Jacqueline Serrano, a photography and graphic design major, cited Burkhart as a driving influence behind her continued pursuit to fulfill her desire to be a photographer.

“The advice that he’s given me keeps me going,” Serrano said. “It gives me strength, because sometimes, I feel afraid and in doubt as to whether I can make this a living, and he has given me the best example that it is possible. He’s inspired me to make this a part of my life.”

David Blumenkrantz, a journalism professor at California State University, Northridge and Pierce College, said he has known Burkhart for 22 years. Like Burkhart, Blumenkrantz worked as a photographer at the LA Times.

Blumenkrantz described Burkhart as a total professional who is talented and humble and who produces evocative, masterful images.

“His work has a strong composition and narrative quality.

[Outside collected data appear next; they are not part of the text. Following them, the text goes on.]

Lemma decode_bit_field bytes m :
  bit_field (size_of bytes) m -> decode_bounded_bit_field bytes m = Ok (member_raw bytes m).
Proof.
  intros (Hk & Hp & He & Hm & Hn & slice & Hslice & Hw & [Ho Hin] & _). unfold integer_size in Hn.
  unfold decode_bounded_bit_field, member_raw, no_member_metadata, throw_if. rewrite Hslice, Hk, Hp, He, Hm. cbn [bool_decide andb negb].
  rewrite bool_decide_false by auto. rewrite !bool_decide_true by done. cbn [orb andb negb].
  destruct (Z.eqb_spec (mt_byte_size m) 0); [lia|]. destruct (Z.ltb_spec 8 (mt_byte_size m)); [lia|]. cbn [orb mbind res_bind].
  cbv zeta. destruct (Z.eqb_spec (bs_bit_size slice) 0); [lia|].
  destruct (Z.ltb_spec (mt_byte_size m * 8) (bs_bit_size slice)); [lia|]. destruct (Z.ltb_spec 64 (bs_bit_size slice)); [lia|].
  destruct (Z.ltb_spec (size_of bytes * 8) (bs_bit_offset slice)); [lia|].
  destruct (Z.ltb_spec (size_of bytes * 8 - bs_bit_offset slice) (bs_bit_size slice)); [lia|]. cbn [orb].
  rewrite slice_bits_run by lia. rewrite Z2Nat.id by lia. cbn [mbind res_bind].
  rewrite Z.add_0_l, Z.mul_1_l, Z.add_0_r, bounded_bit_mask_ones by lia. cbn [mbind res_bind].
  pose proof (bits_range bytes (bs_bit_offset slice) (bs_bit_size slice) ltac:(lia)) as Hr.
  rewrite Z.land_ones, Z.mod_small by lia. destruct (mt_is_signed m); cbn [andb]; [|done].
  rewrite (Z.mul_comm 8 (mt_byte_size m)). destruct (Z.ltb_spec (bs_bit_size slice) (mt_byte_size m * 8)).
  - by rewrite extend_sign_signed by lia.
  - f_equal. assert (E : bs_bit_size slice = mt_byte_size m * 8) by lia. rewrite <- E.
    unfold to_signed. rewrite (Z.mod_small (bits _ _ _)) by lia. destruct (_ <? _); [by rewrite Z.mod_small by lia|].
    apply (Z.mod_unique_pos _ _ (-1)); lia.
Qed.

It’s a certain art form on its own,” Blumenkrantz said. “He’s always been great at telling a story in a way that’s visually interesting.”

Burkhart said that a significant part of his ideal work ethic revolves around the goal of capturing useful pictures.

“You always have to be working on something,” Burkhart said. “A writer will write, and a photographer will take photographs. It’s really important to have a purpose for your pictures.